- [Work request]: Copy each entry below exactly as it reads.

+ + + + +

(* ===== verification/Text.v ===== *)
(** * Text: the parts of [std::string], [std::istringstream] and
    [std::to_string] the program uses, over character lists. *)
From Stdlib Require Import Lia.
From S2P Require Import Prelude.

(** ** Character classes (the C locale) *)
Definition is_space (c : ascii) : bool :=
  match c with
  | "009" | "010" | "011" | "012" | "013" | " " => true
  | _ => false
  end%char.

Definition is_digit (c : ascii) : bool :=
  let n := N_of_ascii c in ((48 <=? n) && (n <=? 57))%N.

Definition digit_val (c : ascii) : N := (N_of_ascii c - 48)%N.
Definition digit_char (d : N) : ascii := ascii_of_N (d + 48).

(** ** Scanning *)
Fixpoint take_while (f : ascii → bool) (s : bytes) : bytes :=
  match s with
  | [] => []
  | c :: s' => if f c then c :: take_while f s' else []
  end.

Fixpoint drop_while (f : ascii → bool) (s : bytes) : bytes :=
  match s with
  | [] => []
  | c :: s' => if f c then drop_while f s' else s
  end.

(** [s.rfind(p, 0) == 0] *)
Fixpoint starts_with (p s : bytes) : bool :=
  match p, s with
  | [], _ => true
  | _ :: _, [] => false
  | a :: p', c :: s' => bool_decide (a = c) && starts_with p' s'
  end.

(** [s.find(p)]; [None] is [npos]. *)
Fixpoint find (p s : bytes) : option nat :=
  if starts_with p s then Some 0
  else match s with [] => None | _ :: s' => S <$> find p s' end.

(** [s.find(p, pos)] *)
Definition find_from (p s : bytes) (pos : nat) : option nat :=
  if length s <? pos then None else (λ i, pos + i) <$> find p (drop pos s).

(** [s.find(p) != npos] *)
Definition contains (p s : bytes) : bool := bool_decide (is_Some (find p s)).

(** [s.find(c)] *)
Fixpoint find_char (c : ascii) (s : bytes) : option nat :=
  match s with
  | [] => None
  | a :: s' => if decide (a = c) then Some 0 else S <$> find_char c s'
  end.

(** [s.find(c, pos)] *)
Definition find_char_from (c : ascii) (s : bytes) (pos : nat) : option nat :=
  if length s <? pos then None else (λ i, pos + i) <$> find_char c (drop pos s).

(** [s.find_last_of(c)] *)
Fixpoint find_last_of (c : ascii) (s : bytes) : option nat :=
  match s with
  | [] => None
  | a :: s' =>
      match find_last_of c s' with
      | Some i => Some (S i)
      | None => if decide (a = c) then Some 0 else None
      end
  end.

(** [s.substr(pos)] and [s.substr(pos, n)]: [out_of_range] past the end. *)
Definition substr (s : bytes) (pos : nat) : exc bytes :=
  if length s <? pos then Throw OutOfRange else Val (drop pos s).
Definition substr_n (s : bytes) (pos n : nat) : exc bytes :=
  if length s <? pos then Throw OutOfRange else Val (take n (drop pos s)).

(** [while (std::getline(in, line, d)) ...]: the lines read, in order. *)
Fixpoint getlines (d : ascii) (s : bytes) : list bytes :=
  match s with
  | [] => []
  | c :: s' =>
      if decide (c = d) then [] :: getlines d s'
      else match getlines d s' with
           | [] => [[c]]
           | l :: ls => (c :: l) :: ls
           end
  end.

(** One [std::getline(in, line, d)]: the line and what is left. *)
Definition getline (d : ascii) (s : bytes) : option (bytes * bytes) :=
  match s with
  | [] => None
  | _ => Some (take_while (λ c, negb (bool_decide (c = d))) s,
               tail (drop_while (λ c, negb (bool_decide (c = d))) s))
  end.

(** Trailing characters removed while [f] holds ([pop_back] loops). *)
Definition rtrim (f : ascii → bool) (s : bytes) : bytes :=
  rev (drop_while f (rev s)).

(** ** Formatted input: [in >> word], [in >> integer] *)
Definition not_space (c : ascii) : bool := negb (is_space c).
Definition skip_space (s : bytes) : bytes := drop_while is_space s.

(** [in >> str]: [None] sets the failbit. *)
Definition read_word (s : bytes) : option (bytes * bytes) :=
  let s' := skip_space s in
  match s' with
  | [] => None
  | _ :: _ => Some (take_while not_space s', drop_while not_space s')
  end.

(** [while (iss >> t) tokens.push_back(t)] *)
Fixpoint words_fuel (fuel : nat) (s : bytes) : list bytes :=
  match fuel with
  | O => []
  | S k => match read_word s with
           | Some (w, s') => w :: words_fuel k s'
           | None => []
           end
  end.
Definition words (s : bytes) : list bytes := words_fuel (S (length s)) s.

Definition dec_value (ds : bytes) : N :=
  fold_left (λ acc c, (10 * acc + digit_val c)%N) ds 0%N.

+ + + + +

- [Expected answer]:
(* ===== verification/Text.v ===== *)
(** * Text: the parts of [std::string], [std::istringstream] and
    [std::to_string] the program uses, over character lists. *)
From Stdlib Require Import Lia.
From S2P Require Import Prelude.

(** ** Character classes (the C locale) *)
Definition is_space (c : ascii) : bool :=
  match c with
  | "009" | "010" | "011" | "012" | "013" | " " => true
  | _ => false
  end%char.

Definition is_digit (c : ascii) : bool :=
  let n := N_of_ascii c in ((48 <=? n) && (n <=? 57))%N.

Definition digit_val (c : ascii) : N := (N_of_ascii c - 48)%N.
Definition digit_char (d : N) : ascii := ascii_of_N (d + 48).

(** ** Scanning *)
Fixpoint take_while (f : ascii → bool) (s : bytes) : bytes :=
  match s with
  | [] => []
  | c :: s' => if f c then c :: take_while f s' else []
  end.

Fixpoint drop_while (f : ascii → bool) (s : bytes) : bytes :=
  match s with
  | [] => []
  | c :: s' => if f c then drop_while f s' else s
  end.

(** [s.rfind(p, 0) == 0] *)
Fixpoint starts_with (p s : bytes) : bool :=
  match p, s with
  | [], _ => true
  | _ :: _, [] => false
  | a :: p', c :: s' => bool_decide (a = c) && starts_with p' s'
  end.

(** [s.find(p)]; [None] is [npos]. *)
Fixpoint find (p s : bytes) : option nat :=
  if starts_with p s then Some 0
  else match s with [] => None | _ :: s' => S <$> find p s' end.

(** [s.find(p, pos)] *)
Definition find_from (p s : bytes) (pos : nat) : option nat :=
  if length s <? pos then None else (λ i, pos + i) <$> find p (drop pos s).

(** [s.find(p) != npos] *)
Definition contains (p s : bytes) : bool := bool_decide (is_Some (find p s)).

(** [s.find(c)] *)
Fixpoint find_char (c : ascii) (s : bytes) : option nat :=
  match s with
  | [] => None
  | a :: s' => if decide (a = c) then Some 0 else S <$> find_char c s'
  end.

(** [s.find(c, pos)] *)
Definition find_char_from (c : ascii) (s : bytes) (pos : nat) : option nat :=
  if length s <? pos then None else (λ i, pos + i) <$> find_char c (drop pos s).

(** [s.find_last_of(c)] *)
Fixpoint find_last_of (c : ascii) (s : bytes) : option nat :=
  match s with
  | [] => None
  | a :: s' =>
      match find_last_of c s' with
      | Some i => Some (S i)
      | None => if decide (a = c) then Some 0 else None
      end
  end.

(** [s.substr(pos)] and [s.substr(pos, n)]: [out_of_range] past the end. *)
Definition substr (s : bytes) (pos : nat) : exc bytes :=
  if length s <? pos then Throw OutOfRange else Val (drop pos s).
Definition substr_n (s : bytes) (pos n : nat) : exc bytes :=
  if length s <? pos then Throw OutOfRange else Val (take n (drop pos s)).

(** [while (std::getline(in, line, d)) ...]: the lines read, in order. *)
Fixpoint getlines (d : ascii) (s : bytes) : list bytes :=
  match s with
  | [] => []
  | c :: s' =>
      if decide (c = d) then [] :: getlines d s'
      else match getlines d s' with
           | [] => [[c]]
           | l :: ls => (c :: l) :: ls
           end
  end.

(** One [std::getline(in, line, d)]: the line and what is left. *)
Definition getline (d : ascii) (s : bytes) : option (bytes * bytes) :=
  match s with
  | [] => None
  | _ => Some (take_while (λ c, negb (bool_decide (c = d))) s,
               tail (drop_while (λ c, negb (bool_decide (c = d))) s))
  end.

(** Trailing characters removed while [f] holds ([pop_back] loops). *)
Definition rtrim (f : ascii → bool) (s : bytes) : bytes :=
  rev (drop_while f (rev s)).

(** ** Formatted input: [in >> word], [in >> integer] *)
Definition not_space (c : ascii) : bool := negb (is_space c).
Definition skip_space (s : bytes) : bytes := drop_while is_space s.

(** [in >> str]: [None] sets the failbit. *)
Definition read_word (s : bytes) : option (bytes * bytes) :=
  let s' := skip_space s in
  match s' with
  | [] => None
  | _ :: _ => Some (take_while not_space s', drop_while not_space s')
  end.

(** [while (iss >> t) tokens.push_back(t)] *)
Fixpoint words_fuel (fuel : nat) (s : bytes) : list bytes :=
  match fuel with
  | O => []
  | S k => match read_word s with
           | Some (w, s') => w :: words_fuel k s'
           | None => []
           end
  end.
Definition words (s : bytes) : list bytes := words_fuel (S (length s)) s.

Definition dec_value (ds : bytes) : N :=
  fold_left (λ acc c, (10 * acc + digit_val c)%N) ds 0%N.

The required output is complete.